PROMPT: Lines to restate from the data below: from the one containing "path segment that" to the one containing "apply orb_false_iff in Hbad as [Hdots", both included. Give them again exactly, and only them.

(Stored data)

--------------------------------

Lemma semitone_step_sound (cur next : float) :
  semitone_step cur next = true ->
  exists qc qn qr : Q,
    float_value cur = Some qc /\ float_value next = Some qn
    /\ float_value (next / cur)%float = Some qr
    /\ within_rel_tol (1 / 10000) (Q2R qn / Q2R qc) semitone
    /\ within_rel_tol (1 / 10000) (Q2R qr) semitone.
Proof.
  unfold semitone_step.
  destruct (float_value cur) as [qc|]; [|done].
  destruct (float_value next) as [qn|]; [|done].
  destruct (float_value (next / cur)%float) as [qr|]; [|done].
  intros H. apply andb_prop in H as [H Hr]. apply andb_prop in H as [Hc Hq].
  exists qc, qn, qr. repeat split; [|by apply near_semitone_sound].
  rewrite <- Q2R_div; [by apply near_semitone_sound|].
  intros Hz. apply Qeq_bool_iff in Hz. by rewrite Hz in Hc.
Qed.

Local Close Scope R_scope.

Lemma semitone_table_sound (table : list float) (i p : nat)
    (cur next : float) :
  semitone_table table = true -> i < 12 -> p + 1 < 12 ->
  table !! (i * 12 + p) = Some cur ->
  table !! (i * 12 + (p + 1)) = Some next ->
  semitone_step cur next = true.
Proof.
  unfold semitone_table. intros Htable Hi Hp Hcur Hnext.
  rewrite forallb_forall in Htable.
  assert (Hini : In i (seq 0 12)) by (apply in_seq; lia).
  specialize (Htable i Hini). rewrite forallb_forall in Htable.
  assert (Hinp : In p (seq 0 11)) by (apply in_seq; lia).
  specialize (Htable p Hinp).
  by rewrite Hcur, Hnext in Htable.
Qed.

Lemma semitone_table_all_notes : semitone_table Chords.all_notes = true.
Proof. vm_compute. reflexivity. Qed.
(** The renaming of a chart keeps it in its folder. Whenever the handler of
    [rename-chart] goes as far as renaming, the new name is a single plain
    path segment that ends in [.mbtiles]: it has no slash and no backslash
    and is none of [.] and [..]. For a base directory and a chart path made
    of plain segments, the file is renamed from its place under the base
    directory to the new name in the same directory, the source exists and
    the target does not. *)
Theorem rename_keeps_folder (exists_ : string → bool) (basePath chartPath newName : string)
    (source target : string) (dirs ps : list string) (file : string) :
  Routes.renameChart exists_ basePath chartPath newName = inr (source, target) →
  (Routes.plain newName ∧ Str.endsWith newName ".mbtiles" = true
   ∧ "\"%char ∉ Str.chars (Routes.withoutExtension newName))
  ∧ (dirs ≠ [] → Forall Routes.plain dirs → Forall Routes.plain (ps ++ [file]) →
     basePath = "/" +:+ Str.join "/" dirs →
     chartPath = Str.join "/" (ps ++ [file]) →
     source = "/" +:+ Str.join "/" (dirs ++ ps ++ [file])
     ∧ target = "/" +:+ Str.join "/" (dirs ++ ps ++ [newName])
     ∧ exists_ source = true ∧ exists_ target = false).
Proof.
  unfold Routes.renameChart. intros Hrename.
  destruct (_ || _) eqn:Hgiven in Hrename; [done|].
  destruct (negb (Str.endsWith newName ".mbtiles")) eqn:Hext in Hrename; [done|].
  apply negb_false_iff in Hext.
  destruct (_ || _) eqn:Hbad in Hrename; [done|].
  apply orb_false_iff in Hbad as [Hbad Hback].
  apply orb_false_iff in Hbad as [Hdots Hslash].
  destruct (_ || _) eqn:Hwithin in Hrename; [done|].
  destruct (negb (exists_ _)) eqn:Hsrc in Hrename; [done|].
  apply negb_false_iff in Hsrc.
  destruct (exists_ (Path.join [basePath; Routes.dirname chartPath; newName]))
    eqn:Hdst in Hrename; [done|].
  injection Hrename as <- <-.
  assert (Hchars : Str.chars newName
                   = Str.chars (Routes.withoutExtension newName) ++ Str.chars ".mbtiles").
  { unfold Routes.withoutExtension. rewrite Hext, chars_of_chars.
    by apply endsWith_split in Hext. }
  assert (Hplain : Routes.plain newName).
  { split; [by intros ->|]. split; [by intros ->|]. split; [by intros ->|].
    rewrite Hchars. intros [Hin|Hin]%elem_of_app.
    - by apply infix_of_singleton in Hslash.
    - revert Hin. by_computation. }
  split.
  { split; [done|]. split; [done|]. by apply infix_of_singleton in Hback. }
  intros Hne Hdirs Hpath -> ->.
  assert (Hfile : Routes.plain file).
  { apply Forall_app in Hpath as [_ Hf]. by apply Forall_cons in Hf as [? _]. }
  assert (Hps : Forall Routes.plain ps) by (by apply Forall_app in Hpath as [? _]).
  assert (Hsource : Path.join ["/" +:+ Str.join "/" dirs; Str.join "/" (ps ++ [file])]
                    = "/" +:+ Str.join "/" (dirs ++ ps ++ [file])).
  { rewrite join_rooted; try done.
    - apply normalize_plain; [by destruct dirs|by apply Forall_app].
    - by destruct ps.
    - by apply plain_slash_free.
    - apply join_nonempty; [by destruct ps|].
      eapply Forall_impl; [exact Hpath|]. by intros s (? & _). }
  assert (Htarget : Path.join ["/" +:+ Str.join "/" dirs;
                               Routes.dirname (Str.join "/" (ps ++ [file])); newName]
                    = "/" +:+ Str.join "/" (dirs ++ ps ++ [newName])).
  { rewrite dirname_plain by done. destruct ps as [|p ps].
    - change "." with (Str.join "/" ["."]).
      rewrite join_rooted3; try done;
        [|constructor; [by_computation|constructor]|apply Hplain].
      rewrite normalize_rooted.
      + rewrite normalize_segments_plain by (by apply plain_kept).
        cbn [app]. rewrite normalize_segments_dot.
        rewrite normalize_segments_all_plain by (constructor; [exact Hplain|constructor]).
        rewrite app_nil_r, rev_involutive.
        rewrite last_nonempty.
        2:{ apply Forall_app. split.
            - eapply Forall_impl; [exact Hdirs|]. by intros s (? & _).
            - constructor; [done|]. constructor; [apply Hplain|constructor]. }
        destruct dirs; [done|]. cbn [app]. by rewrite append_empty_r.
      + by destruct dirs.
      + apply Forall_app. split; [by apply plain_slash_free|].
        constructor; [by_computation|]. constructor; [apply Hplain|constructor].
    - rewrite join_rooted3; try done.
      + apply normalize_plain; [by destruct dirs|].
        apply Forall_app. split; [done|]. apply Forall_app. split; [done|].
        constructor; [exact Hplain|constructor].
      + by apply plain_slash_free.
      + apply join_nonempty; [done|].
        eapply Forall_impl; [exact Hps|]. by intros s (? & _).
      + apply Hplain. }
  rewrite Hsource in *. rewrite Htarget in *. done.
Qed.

--------------------------------

ANSWER SPACE:
    path segment that ends in [.mbtiles]: it has no slash and no backslash
    and is none of [.] and [..]. For a base directory and a chart path made
    of plain segments, the file is renamed from its place under the base
    directory to the new name in the same directory, the source exists and
    the target does not. *)
Theorem rename_keeps_folder (exists_ : string → bool) (basePath chartPath newName : string)
    (source target : string) (dirs ps : list string) (file : string) :
  Routes.renameChart exists_ basePath chartPath newName = inr (source, target) →
  (Routes.plain newName ∧ Str.endsWith newName ".mbtiles" = true
   ∧ "\"%char ∉ Str.chars (Routes.withoutExtension newName))
  ∧ (dirs ≠ [] → Forall Routes.plain dirs → Forall Routes.plain (ps ++ [file]) →
     basePath = "/" +:+ Str.join "/" dirs →
     chartPath = Str.join "/" (ps ++ [file]) →
     source = "/" +:+ Str.join "/" (dirs ++ ps ++ [file])
     ∧ target = "/" +:+ Str.join "/" (dirs ++ ps ++ [newName])
     ∧ exists_ source = true ∧ exists_ target = false).
Proof.
  unfold Routes.renameChart. intros Hrename.
  destruct (_ || _) eqn:Hgiven in Hrename; [done|].
  destruct (negb (Str.endsWith newName ".mbtiles")) eqn:Hext in Hrename; [done|].
  apply negb_false_iff in Hext.
  destruct (_ || _) eqn:Hbad in Hrename; [done|].
  apply orb_false_iff in Hbad as [Hbad Hback].
  apply orb_false_iff in Hbad as [Hdots Hslash].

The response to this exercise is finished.